Transcriptomic Profiling of Relapsed Rhabdomyosarcoma: Pre‐ and Post‐Treatment Tissue Analysis Reveals Molecular Characteristics of Treatment Failure

ABSTRACT Background Rhabdomyosarcoma (RMS) is the most common soft tissue sarcoma of childhood. Historically classified based on histology, advances in molecular profiling have allowed further sub‐classification, which has improved risk stratification. Although molecular profiling has improved our understanding of disease progression and risk, the molecular evolution of therapy resistance in RMS remains poorly characterized. Transcriptomic profiling of patients with high‐risk, relapsed RMS was undertaken with the goal of uncovering insights into the biology of RMS treatment failure. Procedure Formalin‐fixed, paraffin‐embedded (FFPE) tissue samples from patients with relapsed RMS who had samples archived at diagnosis and relapse were obtained. Histologic subtype and PAX3/7::FOXO1 fusion status were confirmed.

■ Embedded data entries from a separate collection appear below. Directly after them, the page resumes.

Lemma records_ok_same s s' : records s' = records s → records_ok s → records_ok s'.
Proof. intros H []. by split; rewrite ?H. Qed.

Lemma records_ok_drop n s :
  records_ok s → records_ok (with_records (drop_idle n (records s)) s).
Proof.
  intros [Hwf Hrec Hlim]. split; simpl.
  - by apply drop_idle_wf.
  - intros k r Hk%drop_idle_get; [by apply Hrec|done].
  - pose proof (sublist_length _ _ (drop_idle_sublist n (records s))). lia.
Qed.

Definition record_key (r : DispatchRecord) : list string := slot_key (scope r) (request r).

(** [finish] gives the record's slot back: nothing is pending on it and it is
    the slot's holder. *)
Definition gives_back (id : string) (r : DispatchRecord) (s : Store) : bool :=
  negb (is_processing r) && no_interactions r && bool_decide (slots s !! record_key r = Some id).

Lemma finish_eq id s r :
  od_wf (records s) → od_get (records s) id = Some r →
  records (finish id s) =
    drop_idle (length (records s) - 512) (od_set (records s) id (set_active false r)) ∧
  slots (finish id s) =
    (if gives_back id r s then delete (record_key r) (slots s) else slots s).
Proof.
  intros Hwf Hr. unfold finish. rewrite Hr. rewrite upd_record_slots. fold (record_key r).
  fold (gives_back id r s).
  pose proof (upd_record_length id (set_active false) s) as Hlen.
  assert (od_wf (records (upd_record id (set_active false) s))) as Hwf'.
  { unfold upd_record. rewrite Hr. by apply od_wf_set. }
  assert (records (upd_record id (set_active false) s) =
          od_set (records s) id (set_active false r)) as Hrec by (unfold upd_record; by rewrite Hr).
  split; destruct (gives_back id r s); simpl; rewrite ?upd_record_slots; try done;
    by rewrite trim_drop, Hlen, Hrec by done.
Qed.

Lemma records_ok_finish id s : records_ok s → records_ok (finish id s).
Proof.
  intros Hok. destruct (od_get (records s) id) as [r|] eqn:Hr.
  2:{ unfold finish. by rewrite Hr. }
  eapply (records_ok_same (with_records (drop_idle (length (records s) - 512)
    (records (upd_record id (set_active false) s))) (upd_record id (set_active false) s))).
  - simpl. destruct (finish_eq id s r (ro_wf s Hok) Hr) as [-> _].
    unfold upd_record. by rewrite Hr.
  - by apply records_ok_drop, records_ok_upd.
Qed.

Lemma register_cases q id s :
  (∃ e, register q id s = (Exc e, s)) ∨
  length (records s) < 2048 ∧ register q id s = (Ret (new_record id q),
    with_slots (<[slot_key (request_scope q) q := id]> (slots s))
      (with_records (od_set (records s) id (new_record id q)) s)).
Proof.
  unfold register, py_bind, py_get, py_guard, py_modify, py_ret, py_raise.
  destruct (negb (bool_decide _)); [|by eauto]. destruct (negb (Nat.leb 256 _)); [|by eauto].
  destruct (Nat.leb_spec 2048 (length (records s))); simpl; [by eauto|by right].
Qed.

Lemma records_ok_register q id s : records_ok s → records_ok (register q id s).2.
Proof.
  intros Hok. destruct (register_cases q id s) as [[e ->]|[Hlen ->]]; [done|]. simpl.
  destruct Hok as [Hwf Hrec Hlim]. split; simpl.
  - by apply od_wf_set.
  - intros k r. rewrite od_get_set. case_decide as Hk; [|by apply Hrec].
    intros [= <-]. by rewrite Hk.
  - rewrite od_length_set. case_match; lia.
Qed.

Lemma records_ok_internal fresh q s : records_ok s → records_ok (internal_record fresh q s).2.
Proof.
  intros Hok. unfold internal_record. unfold py_bind at 1. simpl.
  destruct (List.find _ _) as [r|]; [|by apply records_ok_register].
  unfold py_bind. destruct (_ || _); simpl; [by apply (records_ok_same s)|done].
Qed.

Lemma read_event_identity wire body : keeps_identity (read_event wire body).
Proof. intros r. unfold read_event. repeat case_match; done. Qed.

Lemma records_ok_observe wire id s : records_ok s → records_ok (observe wire id s).
Proof.
  intros Hok. unfold observe, finish_if_returned. apply records_ok_upd; [by intros r|].
  destruct (event_body wire) as [body|]; [|done].
  pose proof (records_ok_upd id _ s (read_event_identity wire body) Hok) as Hupd.
  destruct (ends_execution _ _); [|done]. repeat case_match; try done.
  by apply records_ok_finish.
Qed.

Lemma records_ok_push sc f s : records_ok s → records_ok (push_frame sc f s).
Proof.
  apply records_ok_same. unfold push_frame.
  by destruct (expire _ _ _ _ _) as [[??]?].
Qed.

Lemma records_ok_append push owner dref dmethod fresh wire id s :
  records_ok s → records_ok (append push owner dref dmethod fresh wire id s).2.
Proof.
  assert (∀ id record s, records_ok s → records_ok (append_to wire id record s).2) as Hto.
  { clear. intros id record s Hok.
    destruct (append_to_spec wire id record s) as (f & s' & -> & _ & ->). simpl.
    destruct (bool_decide _); [apply records_ok_observe|]; by apply records_ok_push. }
  intros Hok. unfold append. unfold py_bind at 1. cbn [py_get]. unfold py_bind at 1.
  destruct (metadata_of wire) as [md|]; cbn [py_some py_ret py_raise]; [|done].
  destruct (push_request _ _ _ _ _ _ _) as [target|]; [|by apply Hto].
  unfold py_bind at 1. pose proof (records_ok_internal fresh target s Hok) as Hi.
  destruct (internal_record fresh target s) as [[rec|e] s1]; [|done].
  unfold py_bind. cbn [py_modify]. by apply Hto, records_ok_finish.
Qed.

Lemma od_get_map_values (f : DispatchRecord → DispatchRecord) (d : odict string DispatchRecord) k :
  od_get (map (λ kv, (kv.1, f kv.2)) d) k = f <$> od_get d k.
Proof. induction d as [|[k' r] d IH]; simpl; [done|]. by case_decide. Qed.

Lemma od_keys_map_values (f : DispatchRecord → DispatchRecord) (d : odict string DispatchRecord) :
  od_keys (map (λ kv, (kv.1, f kv.2)) d) = od_keys d.
Proof. unfold od_keys. induction d as [|[k' r] d IH]; simpl; [done|]. by f_equal. Qed.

Transcriptomic profiling of the FFPE tissue samples was performed using the high‐throughput genomics (HTG) whole transcriptome panel. Results We identified 11 patients with relapsed RMS who had FFPE tissue samples archived at diagnosis and relapse following multimodality therapy. All patients were stratified as high risk, including five with PAX3/7::FOXO1 fusion‐positive RMS (FP‐RMS) and six with PAX3/7::FOXO1 fusion‐negative RMS (FN‐RMS). The transcriptomic analysis revealed that the myogenesis pathway and markers associated with myogenic differentiation were enriched pre‐treatment in patients with FP‐RMS and enriched post‐treatment in patients with FN‐RMS. Post‐treatment enrichment of the inflammatory response pathway was observed in both FP‐RMS and FN‐RMS samples. Conclusions Using a probe‐based transcriptome panel to characterize matched pre‐ and post‐treatment tissue samples from patients with RMS, we report that relapsed RMS follows a fusion status‐dependent evolutionary trajectory, marked by differential expression of myogenesis‐associated genes, myogenic differentiation markers, and inflammatory response pathways.